This is essentially the issue I’m facing. I appreciate that crossing = crosswalk != intersection (and thanks all for describing this conflation explicitly), but I was hoping this tagging scheme would allow me to tag sidewalks whose intersections with driveways are not just more accessible because they lack curbs, but actually safer, because they signal to everyone involved (through e.g. surface continuity and raising the driveway to the sidewalk’s level rather than lowering the sidewalk to the driveway level) that that space is primarily meant for pedestrians, and only secondarily for vehicles.
At least the first two (the third image is a bit hard to understand) are precisely the kinds of intersections I would like to explicitly map as being continuous for the pedestrian.
Am I misinterpreting the intent of the crossing:continuous=yes scheme? And if so, what should I use instead?
It seems to me that crossing:continuous=yes would definitely apply to the situation where traffic_calming=table would also apply from the driver’s perspective. But if there isn’t a table and both the driveway and sidewalk continue uninterrupted at the same level, would that really be a continuous pedestrian crossing only?

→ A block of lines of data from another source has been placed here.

(** ** The user's handles *)
Lemma peer_schedule_pending_open {E} : kept P (schedule_pending_open : SE W E _).
Proof. peer. Qed.
Lemma peer_push_back_frame {E} frame key : kept P (push_back_frame frame key : SE W E _).
Proof. peer. Qed.
Lemma peer_woken {E} tasks : kept P (modify (set_woken tasks) : SE W E ()).
Proof. peer. Qed.
Lemma peer_next_incoming {E} : kept P (next_incoming : SE W E _).
Proof. peer. Qed.
Lemma peer_send_request request eos pending : kept P (send_request request eos pending : SE W _ _).
Proof. peer. Qed.
Lemma peer_poll_pending_open cx pending : kept P (poll_pending_open cx pending : SE W _ _).
Proof. peer. Qed.
Lemma peer_clone {E} : kept P (Streams_clone : SE W E _).
Proof. peer. Qed.
Lemma peer_drop {E} : kept P (Streams_drop : SE W E _).
Proof. peer. Qed.
Lemma peer_ref_send_data key data eos : kept P (ref_send_data key data eos : SE W _ _).
Proof. peer. Qed.
Lemma peer_ref_send_trailers key trailers : kept P (ref_send_trailers key trailers : SE W _ _).
Proof. peer. Qed.
Lemma peer_ref_send_reset {E} key reason : kept P (ref_send_reset key reason : SE W E _).
Proof. peer. Qed.
Lemma peer_ref_send_response key response eos : kept P (ref_send_response key response eos : SE W _ _).
Proof. peer. Qed.
Lemma peer_ref_send_push_promise key request : kept P (ref_send_push_promise key request : SE W _ _).
Proof. peer. Qed.
Lemma peer_ref_take_request {E} key : kept P (ref_take_request key : SE W E _).
Proof. peer. Qed.
Lemma peer_ref_reserve_capacity {E} key n : kept P (ref_reserve_capacity key n : SE W E _).
Proof. peer. Qed.
Lemma peer_ref_poll_capacity {E} cx key : kept P (ref_poll_capacity cx key : SE W E _).
Proof. peer. Qed.
Lemma peer_ref_poll_reset cx key mode : kept P (ref_poll_reset cx key mode : SE W _ _).
Proof. peer. Qed.
Lemma peer_ref_poll_response cx key : kept P (ref_poll_response cx key : SE W _ _).
Proof. peer. Qed.
Lemma peer_ref_poll_pushed cx key : kept P (ref_poll_pushed cx key : SE W _ _).
Proof. peer. Qed.
Lemma peer_ref_poll_data cx key : kept P (ref_poll_data cx key : SE W _ _).
Proof. peer. Qed.
Lemma peer_ref_poll_trailers cx key : kept P (ref_poll_trailers cx key : SE W _ _).
Proof. peer. Qed.
Lemma peer_ref_release_capacity key n : kept P (ref_release_capacity key n : SE W _ _).
Proof. peer. Qed.
Lemma peer_ref_clear_recv_buffer {E} key : kept P (ref_clear_recv_buffer key : SE W E _).
Proof. peer. Qed.
Lemma peer_ref_clone {E} key : kept P (ref_clone key : SE W E _).
Proof. peer. Qed.
Lemma peer_set_target {E} size : kept P (set_target_connection_window_size size : SE W E _).
Proof. peer. Qed.
Lemma peer_cancel_promises {E} fuel ppp : kept P (cancel_promises fuel ppp : SE W E _).
Proof. revert ppp. induction fuel as [|fuel IH]; intros ppp; cbn [cancel_promises]; peer. Qed.
#[local] Hint Resolve peer_cancel_promises : peer.
Lemma peer_drop_stream_ref {E} key : kept P (drop_stream_ref key : SE W E _).
Proof. peer. Qed.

If we agree that these examples aren’t pedestrian crossings per se, then you could distinguish them by their lack of a highway=crossing tag, or maybe by a not:highway=crossing tag. But not crossing=no, which awkwardly means crossing is prohibited.

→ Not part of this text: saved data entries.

Lemma kept_p_recv_stream_window_update inc key :
  0 <= inc <= MAX_WINDOW_SIZE -> kept J (p_recv_stream_window_update inc key : SE W Reason ()).
Proof.
  intros Hinc. apply triple_bind with (Q := at_ J key); [apply triple_stream|]. intros s.
  destruct (_ && _); [by intros w [Hw _]|].
  eapply triple_bind; [apply triple_lift; by intros e w _ [Hw _]|]. intros f. cbn beta.
  intros w [Hf Hw]. pose proof (accounted_stream (proj1 Hw) (proj2 Hw)) as [Hwf Hcap ? ? ? ? _].
  destruct (inc_window_ok _ _ _ Hwf Hinc Hf) as (Hwf' & Hc & Ha). revert w Hw.
  apply triple_bind with (Q := fun _ => at_ J key (set_send_flow f s)); [|intros _; apply triple_at, kept_try_assign_capacity].
  assert (cap (set_send_flow f s) = cap s) as Hs by (unfold cap; simpl; by rewrite Ha).
  apply triple_upd; rewrite ?Hs; try done. split; rewrite ?Hs; try done. unfold send_window in *. simpl. lia.
Qed.
Lemma kept_s_recv_stream_window_update inc key :
  0 <= inc <= MAX_WINDOW_SIZE -> kept J (s_recv_stream_window_update inc key : SE W Reason ()).
Proof.
  intros Hinc. unfold s_recv_stream_window_update. pose proof (kept_p_recv_stream_window_update inc key Hinc). keep.
Qed.

(** The credit grows by the increment, or not at all. *)
Lemma triple_p_recv_connection_window_update inc :
  0 <= inc <= MAX_WINDOW_SIZE ->
  triple J (p_recv_connection_window_update inc : SE W Reason ())
    (fun _ => accounted false t (v + inc) 0 b) (fun _ => J).
Proof.
  intros Hinc w Hw. unfold p_recv_connection_window_update. rewrite bind_gets.
  pose proof Hw as (m & Hm & Ha).
  destruct (FlowControl.inc_window _ inc) as [f|e|] eqn:Hf; [|done|done]. rewrite bind_lift_Ok.
  destruct (inc_window_ok _ _ _ (acc_send_wf Ha) Hinc Hf) as (Hwf & Hc & Hav).
  unfold on_p_flow. rewrite bind_modify.
  apply (triple_nothrow (accounted false t (v + inc) inc b) _ _ (fun _ => accounted false t (v + inc) 0 b));
    [apply nothrow_assign_connection_capacity|apply triple_assign_connection_capacity; lia|].
  exists m. split; [done|]. cbn -[Window.add_assign]. eapply accounts_pf; [exact Ha|done|..]; rewrite ?Hav, ?Hc.
  - by rewrite (acc_credit Ha).
  - exact (acc_send_available Ha).
  - lia.
Qed.
End Operations.

(** * Taking frames to send

    A DATA frame that leaves the streams is cut to the frame size, to the capacity of
    its stream, and so to both send windows; the windows are debited by its length. *)

(** Bytes of payload that count against the windows. *)
Definition data_len `{HM : HeaderMapOps} `{TB : Buf T} (f : option (Frame (B:=Prioritized T))) : Z :=
  match f with Some (FData d) => remaining (data_data d) | _ => 0 end.

Lemma send_data_exact {E} f n :
  flow_wf f -> 0 <= n -> n <= credit f -> - 2 ^ 31 <= window_i32 (available f) - n ->
  exists f', FlowControl.send_data f n = (Ok f' : outcome E FlowControl) /\ flow_wf f' /\
    credit f' = credit f - n /\ window_i32 (available f') = window_i32 (available f) - n.
Proof.
  intros Hf Hn Hc Ha. pose proof Hf as [Hw Hav]. pose proof (credit_le f Hf). rewrite max_window in *.
  unfold FlowControl.send_data. rewrite (proj2 (Window.size_le_spec n (window_size f) Hw Hn)) by exact Hc.
  eexists. split; [done|]. split; [split; apply sub_assign_wf|].
  unfold credit in *. cbn [window_size available].
  rewrite !sub_assign_exact by (rewrite ?max_window; done || lia). done.
Qed.

Section Pop.
Context `{HM : HeaderMapOps} `{TB : Buf T}.
Context {Ss Im Bf Rf : Type} {SS : Slab Stream Ss} {IM : IndexMap StreamId nat Im}.
Context {SB : Slab (Slot (Frame (B:=T))) Bf} {E : Type}.
Abbreviation W := (World Ss Im Bf Rf).
Context (t v b : Z).
Abbreviation J := (fun v a => accounted (Ss:=Ss) (Im:=Im) (Bf:=Bf) (Rf:=Rf) false t v a b).
Implicit Types (w : W).

Lemma upd_eq w key s f :
  index key (w_store w) = Some s -> (upd key f : SE W E ()) w = (set_store (put key (f s) (w_store w)) w, Ok tt).
Proof. intros Hi. unfold upd, on_store, zoom, deref_mut. by rewrite Hi. Qed.
Lemma stream_eq w key s : index key (w_store w) = Some s -> (stream key : SE W E Stream) w = (w, Ok s).
Proof. intros Hi. unfold stream, on_store, zoom, deref. rewrite Hi. by destruct w. Qed.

That was the intent of crossing:continuous=yes: There is no interruption of the sidewalk. Not the pedestrians are crossing the carriageway, but everyone else is crossing the sidewalk.
The documentation gives this very driveway and sidewalk as an example of a connection that should not be tagged as a crossing, let alone crossing:continuous=yes. This is the guidance that is now being challenged. Did the community overlook or misunderstand this guidance when it was proposed in this thread back in November and subsequently approved?
The reason for this was, that by default, driveway/footway-crossings have continuous sidewalks, and we wanted to discourage a mass tagging of all these non-crossings with crossing:continuous=yes, which is why it’s discouraged to do so.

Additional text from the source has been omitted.